(* ===== verification/Rib.v ===== *)
(** The routing information base of zebra: zebra/zebra_rib.c, for IPv4, with the
    netlink interface of zebra/rt_netlink.c to the kernel, as they are compiled
    without IPv6.

    The state holds the table of routes and the table of static routes of the default
    VRF, the heap of route structures, the interfaces, and the log of what was sent
    out: netlink messages and redistributions to the clients.  The information of a
    node is the list of its routes, newest first, as pointers into the heap; NULL is
    the absence of information, never the empty list.  The answer of the kernel to a
    message is a parameter, as is MULTIPATH_NUM. *)

From stdpp Require Import strings.
From S2P Require Import Prelude Prefix Table.

(** * Data *)

Definition ZEBRA_ROUTE_SYSTEM : Z := 0.
Definition ZEBRA_ROUTE_KERNEL : Z := 1.
Definition ZEBRA_ROUTE_CONNECT : Z := 2.
Definition ZEBRA_ROUTE_STATIC : Z := 3.
Definition ZEBRA_ROUTE_BGP : Z := 8.

Definition ZEBRA_FLAG_INTERNAL : Z := 0x01.
Definition ZEBRA_FLAG_SELFROUTE : Z := 0x02.
Definition ZEBRA_FLAG_BLACKHOLE : Z := 0x04.
Definition ZEBRA_FLAG_IBGP : Z := 0x08.
Definition ZEBRA_FLAG_SELECTED : Z := 0x10.
Definition ZEBRA_FLAG_CHANGED : Z := 0x20.

Definition ZEBRA_ERR_RTNOEXIST : Z := -4.
Definition DISTANCE_INFINITY : Z := 255.

(** The default distance of each route type. *)
Definition route_info : list Z := [0; 0; 0; 1; 120; 120; 110; 110; 20].

Inductive nexthop_type :=
  | NEXTHOP_TYPE_IFINDEX | NEXTHOP_TYPE_IFNAME | NEXTHOP_TYPE_IPV4 | NEXTHOP_TYPE_IPV4_IFINDEX
  | NEXTHOP_TYPE_IPV4_IFNAME | NEXTHOP_TYPE_IPV6 | NEXTHOP_TYPE_IPV6_IFINDEX
  | NEXTHOP_TYPE_IPV6_IFNAME | NEXTHOP_TYPE_BLACKHOLE.

#[export] Instance nexthop_type_eq_dec : EqDecision nexthop_type.
Proof. solve_decision. Defined.

Definition NEXTHOP_FLAG_ACTIVE : Z := 1.
Definition NEXTHOP_FLAG_FIB : Z := 2.
Definition NEXTHOP_FLAG_RECURSIVE : Z := 4.

Record nexthop := Nexthop {
  nh_type : nexthop_type;
  nh_flags : Z;
  nh_ifindex : Z;
  nh_ifname : string;
  nh_gate : list Z;
  nh_rtype : option nexthop_type;
  nh_rifindex : Z;
  nh_rgate : list Z;
}.

(** A route; [uptime] and [nexthop_fib_num], which nothing here reads, are not kept. *)
Record rib := Rib {
  r_type : Z;
  r_table : Z;
  r_distance : Z;
  r_flags : Z;
  r_metric : Z;
  r_refcnt : Z;
  r_nexthop_num : Z;
  r_nexthop_active_num : Z;
  r_nexthops : list nexthop;
}.

Inductive static_gate :=
  | STATIC_IPV4_GATEWAY (ipv4 : list Z)
  | STATIC_IPV4_IFNAME (ifname : string)
  | STATIC_IPV4_BLACKHOLE.

Record static_ipv4 := Static {
  si_distance : Z;
  si_gate : static_gate;
}.

Record interface := Interface {
  if_index : Z;
  if_name : string;
  if_up : bool;
}.

(** A netlink route message: the gateway and the outgoing interface of each hop. *)
Record message := Message {
  m_prefix : prefix;
  m_table : Z;
  m_metric : Z;
  m_discard : bool;
  m_hops : list (option (list Z) * option Z);
}.

Inductive action :=
  | RTM_NEWROUTE (m : message)
  | RTM_DELROUTE (m : message)
  | redistribute_add (p : prefix) (r : nat)
  | redistribute_delete (p : prefix) (r : nat).

Record zebra := Zebra {
  z_table : route_table (list nat);
  z_stable : route_table (list static_ipv4);
  z_ribs : gmap nat rib;
  z_fresh : nat;
  z_ifs : list interface;
  z_log : list action;
}.
(** * What the walk visits *)

(** A node whose key is a prefix of the key of another node is above it. *)
Lemma above_path c hole e k :
  keyed_path c → hole_pre c `prefix_of` k → e ∈ flat_path c hole → e_key e `prefix_of` k → e_id e ∈ frame_id <$> c.
Proof.
  revert hole k. induction c as [|f c IH]; intros hole k Hkp Hpre He Hek; [by apply not_elem_of_nil in He|].
  assert (Hside : ∀ (kf : list bool) b, (kf ++ [b]) `prefix_of` k → (kf ++ [negb b]) `prefix_of` k → False).
  { intros kf b [x1 ->] [x2 Hx]. rewrite <- !app_assoc in Hx. apply app_inv_head in Hx. by destruct b. }
  cbn [flat_path] in He. apply elem_of_app in He as [He|He].
  - destruct f as [fid kf fr|fid kf fl]; cbn in He |- *; apply elem_of_cons in He as [->|He]; try (by left); exfalso.
    + destruct Hkp as (_ & Hr & _). apply (Hside kf false); [done|]. trans (e_key e); [by eapply keyed_elem|done].
    + destruct Hkp as (_ & Hl & _). apply (Hside kf true); [done|]. trans (e_key e); [by eapply keyed_elem|done].
  - right. assert (Hc : keyed_path c ∧ hole_pre c `prefix_of` k).
    { destruct f as [fid kf fr|fid kf fl]; cbn in Hkp, Hpre; destruct Hkp as (Hh & _ & Hkp); (split; [done|]);
        trans kf; try done; eapply prefix_app_l; exact Hpre. }
    destruct Hc as [H1 H2]. by apply (IH _ k H1 H2 He).
Qed.

Lemma above t c id k l r i n :
  rep t (plug c (Tree id k l r)) → heap t !! i = Some n → pbits (n_p n) `prefix_of` k →
  i = id ∨ i ∈ frame_id <$> c.
Proof.
  intros Hrep Hn Hpre. destruct (heap_flat _ _ _ _ Hrep Hn) as (e & He & <- & Hke).
  destruct (rep_path _ _ _ Hrep) as (_ & _ & _ & _ & _ & Hkp & Hkx). rewrite <- Hke in Hpre.
  rewrite flat_plug in He. apply elem_of_app in He as [He|He].
  - left. apply elem_of_cons in He as [->|He]; [done|]. exfalso.
    assert (Hlong : (length k < length (e_key e))%nat).
    { destruct Hkx as (_ & Hl & Hr). apply elem_of_app in He as [He|He];
        eapply keyed_elem in He; try done; apply prefix_length in He; rewrite length_app in He; cbn in He; lia. }
    apply prefix_length in Hpre. lia.
  - right. eapply above_path; [done| |done|done]. by destruct Hkx as (Hh & _).
Qed.

Lemma ancestors_in h c id rs : (id, rs) ∈ ancestors h c ↔ id ∈ frame_id <$> c ∧ info_at h id = Some rs.
Proof.
  induction c as [|f c IH]; cbn [ancestors fmap list_fmap]; [set_solver|].
  destruct (info_at h (frame_id f)) as [rs'|] eqn:E; rewrite ?elem_of_cons, IH; naive_solver.
Qed.

Lemma ancestors_ids h c : (ancestors h c).*1 `sublist_of` path_ids c.
Proof.
  induction c as [|f c IH]; [constructor|]. rewrite path_ids_cons. cbn [ancestors].
  assert (H : (ancestors h c).*1 `sublist_of` ids (frame_rest f) ++ path_ids c) by (by apply sublist_inserts_l).
  destruct (info_at h (frame_id f)); cbn; by constructor.
Qed.
(* ===== verification/RibProcess.v ===== *)
(** The routing information base: reachability of nexthops, and rib_process, which
    selects the route of a prefix. *)

From stdpp Require Import strings.
From S2P Require Import Prelude Prefix Table TableFacts TableRep TableWalk TableGet TableDelete TableIter TableSpec TableView Rib RibLookup.

Implicit Types (z : zebra) (x y : rib) (nh : nexthop) (rn : ptr).

(** * Reachability *)

(** The route a gateway resolves to, for a route of the node [rn]. *)
Definition resolve z rn (addr : list Z) : option nat :=
  match match_from (Some rn) addr z with Ok (m, _) => m | Fail _ => None end.

(** Whether a gateway is reachable: it is on a connected network, or the route is
    from an internal peer and a nexthop of the forwarding table leads to it. *)
Definition gateway_alive z rn (flags : Z) (addr : list Z) : bool :=
  match resolve z rn addr with
  | None => false
  | Some r => holds (z_ribs z) connected r ||
              (CHECK_FLAG flags ZEBRA_FLAG_INTERNAL && holds (z_ribs z) (λ x, existsb resolves (r_nexthops x)) r)
  end.

Definition find_index z (index : Z) : option interface := snd <$> list_find (λ i, if_index i = index) (z_ifs z).
Definition find_name z (name : string) : option interface := snd <$> list_find (λ i, same_name name i = true) (z_ifs z).

(** Whether a nexthop of a route of the node [rn] can be used. *)
Definition alive z rn (flags : Z) nh : bool :=
  match nh_type nh with
  | NEXTHOP_TYPE_IFINDEX => is_up (find_index z (nh_ifindex nh))
  | NEXTHOP_TYPE_IFNAME | NEXTHOP_TYPE_IPV6_IFNAME => is_up (find_name z (nh_ifname nh))
  | NEXTHOP_TYPE_IPV4 | NEXTHOP_TYPE_IPV4_IFINDEX => gateway_alive z rn flags (nh_gate nh)
  | NEXTHOP_TYPE_BLACKHOLE => true
  | _ => is_active nh
  end.

(** The nexthops of IPv4 routes. *)
Definition nh_ok nh : Prop :=
  ipv4_ok (nh_gate nh) ∧
  nh_type nh ∈ [NEXTHOP_TYPE_IFINDEX; NEXTHOP_TYPE_IFNAME; NEXTHOP_TYPE_IPV4; NEXTHOP_TYPE_IPV4_IFINDEX; NEXTHOP_TYPE_BLACKHOLE].

(** What a check keeps of a nexthop; without [set] also what a message would say. *)
Definition nh_keeps (set : bool) nh nh' : Prop :=
  nh_type nh' = nh_type nh ∧ nh_gate nh' = nh_gate nh ∧ nh_ifname nh' = nh_ifname nh ∧
  (nh_type nh = NEXTHOP_TYPE_IFINDEX → nh_ifindex nh' = nh_ifindex nh) ∧ in_fib nh' = in_fib nh ∧
  (set = false → hop_of nh' = hop_of nh).

Lemma is_active_set b nh : is_active (set_active b nh) = b.
Proof.
  unfold is_active, set_active. cbn. destruct b; [by apply CHECK_FLAG_SET_same|apply CHECK_FLAG_UNSET_same].
Qed.

Lemma set_active_keeps set b nh : nh_keeps set nh (set_active b nh).
Proof.
  unfold nh_keeps, set_active, in_fib, hop_of. cbn. split_and!; try done.
  - destruct b; [by rewrite CHECK_FLAG_SET|by rewrite CHECK_FLAG_UNSET].
  - intros _. destruct b; [by rewrite CHECK_FLAG_SET|by rewrite CHECK_FLAG_UNSET].
Qed.

Lemma nh_keeps_trans set n1 n2 n3 : nh_keeps set n1 n2 → nh_keeps set n2 n3 → nh_keeps set n1 n3.
Proof.
  unfold nh_keeps. intros (A1 & A2 & A3 & A4 & A5 & A6) (B1 & B2 & B3 & B4 & B5 & B6).
  split_and!; try congruence.
  - intros Hs. rewrite B4, A4; congruence.
  - intros Hs. by rewrite B6, A6.
Qed.

Lemma match_from_run z rn addr :
  rib_table z → ipv4_ok addr → match_from (Some rn) addr z = Ok (resolve z rn addr, z).
Proof.
  intros Hz Ha. destruct (match_from_spec _ addr (rt_inv z Hz) (rt_room z Hz) Ha) as (ch & _ & Hrun).
  unfold resolve. by rewrite Hrun by (done || apply Hz).
Qed.

Lemma resolve_in z rn addr r :
  rib_table z → ipv4_ok addr → resolve z rn addr = Some r → ∃ id rs, id ≠ rn ∧ info_at (heap (z_table z)) id = Some rs ∧ r ∈ rs.
Proof.
  intros Hz Ha. destruct (match_from_spec _ addr (rt_inv z Hz) (rt_room z Hz) Ha) as (ch & Hcov & Hrun).
  unfold resolve. rewrite Hrun by (done || apply Hz). intros Hr.
  assert (Hch : ∀ id rs, (id, rs) ∈ ch → info_at (heap (z_table z)) id = Some rs) by apply Hcov.
  clear Hcov Hrun. induction ch as [|[id rs] ch IH]; cbn in Hr; [done|].
  case_bool_decide as Hid; [done|]. destruct (igp_selected (z_ribs z) rs) as [s|] eqn:E.
  - injection Hr as ->. exists id, rs. apply igp_selected_in in E. split; [congruence|]. split; [apply Hch; by left|done].
  - apply IH; [done|]. intros i rs' Hin. apply Hch. by right.
Qed.
Lemma relinked_in z rn rs' del z' : zinv z → relinked z rn rs' del z' → ribs_in z'.
Proof.
  intros Hz Hr i rs r Hi Hrs. destruct (decide (i = rn)) as [->|Hne].
  - rewrite (rl_info _ _ _ _ _ Hr) in Hi. apply list_info_Some in Hi as [-> _].
    destruct (rl_new _ _ _ _ _ Hr r) as (x & -> & _); [apply elem_of_app; by left|by eexists].
  - pose proof Hi as Hi'. rewrite (rl_infos _ _ _ _ _ Hr) in Hi by done.
    assert (Hown : r ∉ rs' ++ option_list del) by (intros Hin; by eapply (relinked_owned z rn rs' del z' Hz Hr i rs r)).
    rewrite not_elem_of_app in Hown. destruct Hown as [H1 H2].
    rewrite (rl_else _ _ _ _ _ Hr); [by eapply zi_in| |done]. intros Hr0. apply H2, (rl_gone _ _ _ _ _ Hr). done.
Qed.

Lemma relinked_ready z rn rs' del z' : zinv z → relinked z rn rs' del z' → ready z' rn (rs' ++ option_list del).
Proof.
  intros Hz Hr. split.
  - split; [apply Hr|apply Hr|by eapply relinked_in].
  - by eapply relinked_owned.
  - intros r Hin. destruct (rl_new _ _ _ _ _ Hr r Hin) as (x & -> & _). by eexists.
  - intros r x Hin Hx. destruct (rl_new _ _ _ _ _ Hr r Hin) as (x' & Hx' & _ & Hg & _). congruence.
  - apply Hr.
Qed.

(** The state after the unlinked route is freed. *)
Lemma free_same_run del z :
  (∀ d, del = Some d → is_Some (z_ribs z !! d)) →
  ∃ z', free_same del z = Ok (tt, z') ∧
    z' = set_z_ribs (match del with Some d => delete d (z_ribs z) | None => z_ribs z end) z.
Proof.
  intros H. destruct del as [d|]; cbn.
  - destruct (H d eq_refl) as [x Hx]. unfold newrib_free. rewrite Hx. by eexists.
  - eexists. split; [done|]. by destruct z.
Qed.

Lemma best_agree own z z' rn rs new :
  agree own z z' → rib_table z → rib_table z' → owned z rn own →
  (∀ r, r ∈ rs → ∃ x y, z_ribs z !! r = Some x ∧ z_ribs z' !! r = Some y ∧ rib_core x y ∧ rib_good x) →
  best z rn rs new → best z' rn rs new.
Proof.
  intros Ha Hz Hz' Hown Hrs Hb.
  assert (Hu : ∀ r x y, z_ribs z !! r = Some x → z_ribs z' !! r = Some y → r ∈ rs →
    usable z' rn y = usable z rn x ∧ r_distance y = r_distance x ∧ connected y = connected x).
  { intros r x y Hx Hy Hr. destruct (Hrs r Hr) as (x' & y' & Hx' & Hy' & Hc & Hg).
    assert (x' = x) as -> by congruence. assert (y' = y) as -> by congruence.
    rewrite <- (usable_agree own z z' rn x) by done. unfold usable, connected.
    by rewrite (rc_distance _ _ Hc), (rc_type _ _ Hc), (reachable_core z' rn x y). }
  destruct new as [s|].
  - destruct Hb as (Hs & y & Hy & Huy & Hle). split; [done|]. destruct (Hrs s Hs) as (_ & y' & _ & Hy' & _).
    destruct (Hu s y y' Hy Hy' Hs) as (U & D & C). exists y'. rewrite U, D, C. split_and!; [done..|].
    intros r w Hr Hw Huw. destruct (Hrs r Hr) as (w0 & _ & Hw0 & _).
    destruct (Hu r w0 w Hw0 Hw Hr) as (U1 & D1 & C1). rewrite D1, C1. apply (Hle r w0); [done|done|congruence].
  - intros r w Hr Hw. destruct (Hrs r Hr) as (w0 & _ & Hw0 & _). destruct (Hu r w0 w Hw0 Hw Hr) as (-> & _). by apply (Hb r w0).
Qed.

Lemma settled_same_routes z t' rn rs :
  rib_table z → rib_table (set_z_table t' z) → same_routes (z_table z) t' →
  (∀ r x, r ∈ rs → z_ribs z !! r = Some x → rib_good x) →
  settled z rn rs → settled (set_z_table t' z) rn rs.
Proof.
  intros Hz Hz' Hs Hg (new & Hb & Hsel). exists new. split; [|done]. destruct new as [s|].
  - destruct Hb as (Hin & y & Hy & Hu & Hle). split; [done|]. exists y. split; [done|].
    split; [rewrite usable_same_routes; eauto|]. intros r x Hr Hx Hux. apply (Hle r x); [done|done|].
    rewrite <- (usable_same_routes z t'); eauto.
  - intros r x Hr Hx. rewrite usable_same_routes; eauto.
Qed.

Section Kernel.
Context (MULTIPATH_NUM : Z) (netlink_talk : list action → action → Z).

(** What rib_process and the release of the unlinked route leave behind. *)
Record resettled z rn (rs' : list nat) z1 z2 : Prop := Resettled {
  rs_table : z_table z2 = z_table z1;
  rs_changes : changes z rn rs' z2;
  rs_settled : settled z2 rn rs';
  rs_core : ∀ r x, r ∈ rs' → z_ribs z1 !! r = Some x → ∃ y, z_ribs z2 !! r = Some y ∧ rib_core x y;
}.

Lemma option_list_elem {A} (o : option A) a : a ∈ option_list o ↔ o = Some a.
Proof. destruct o; cbn; [rewrite list_elem_of_singleton; naive_solver|]. split; [by intros ?%not_elem_of_nil|done]. Qed.

Lemma freed_lookup del (ribs : gmap nat rib) r :
  match del with Some d => delete d ribs | None => ribs end !! r = if bool_decide (del = Some r) then None else ribs !! r.
Proof.
  destruct del as [d|]; cbn; [|done]. destruct (decide (d = r)) as [->|Hne].
  - by rewrite bool_decide_true, lookup_delete_eq.
  - rewrite bool_decide_false by congruence. by rewrite lookup_delete_ne.
Qed.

What to do —
Using the entries above, repeat only the lines from the one containing "m_table : Z;" through the one containing "assert (Hside : ∀", end lines included.

Finished exercise —
  m_table : Z;
  m_metric : Z;
  m_discard : bool;
  m_hops : list (option (list Z) * option Z);
}.

Inductive action :=
  | RTM_NEWROUTE (m : message)
  | RTM_DELROUTE (m : message)
  | redistribute_add (p : prefix) (r : nat)
  | redistribute_delete (p : prefix) (r : nat).

Record zebra := Zebra {
  z_table : route_table (list nat);
  z_stable : route_table (list static_ipv4);
  z_ribs : gmap nat rib;
  z_fresh : nat;
  z_ifs : list interface;
  z_log : list action;
}.
(** * What the walk visits *)

(** A node whose key is a prefix of the key of another node is above it. *)
Lemma above_path c hole e k :
  keyed_path c → hole_pre c `prefix_of` k → e ∈ flat_path c hole → e_key e `prefix_of` k → e_id e ∈ frame_id <$> c.
Proof.
  revert hole k. induction c as [|f c IH]; intros hole k Hkp Hpre He Hek; [by apply not_elem_of_nil in He|].
  assert (Hside : ∀ (kf : list bool) b, (kf ++ [b]) `prefix_of` k → (kf ++ [negb b]) `prefix_of` k → False).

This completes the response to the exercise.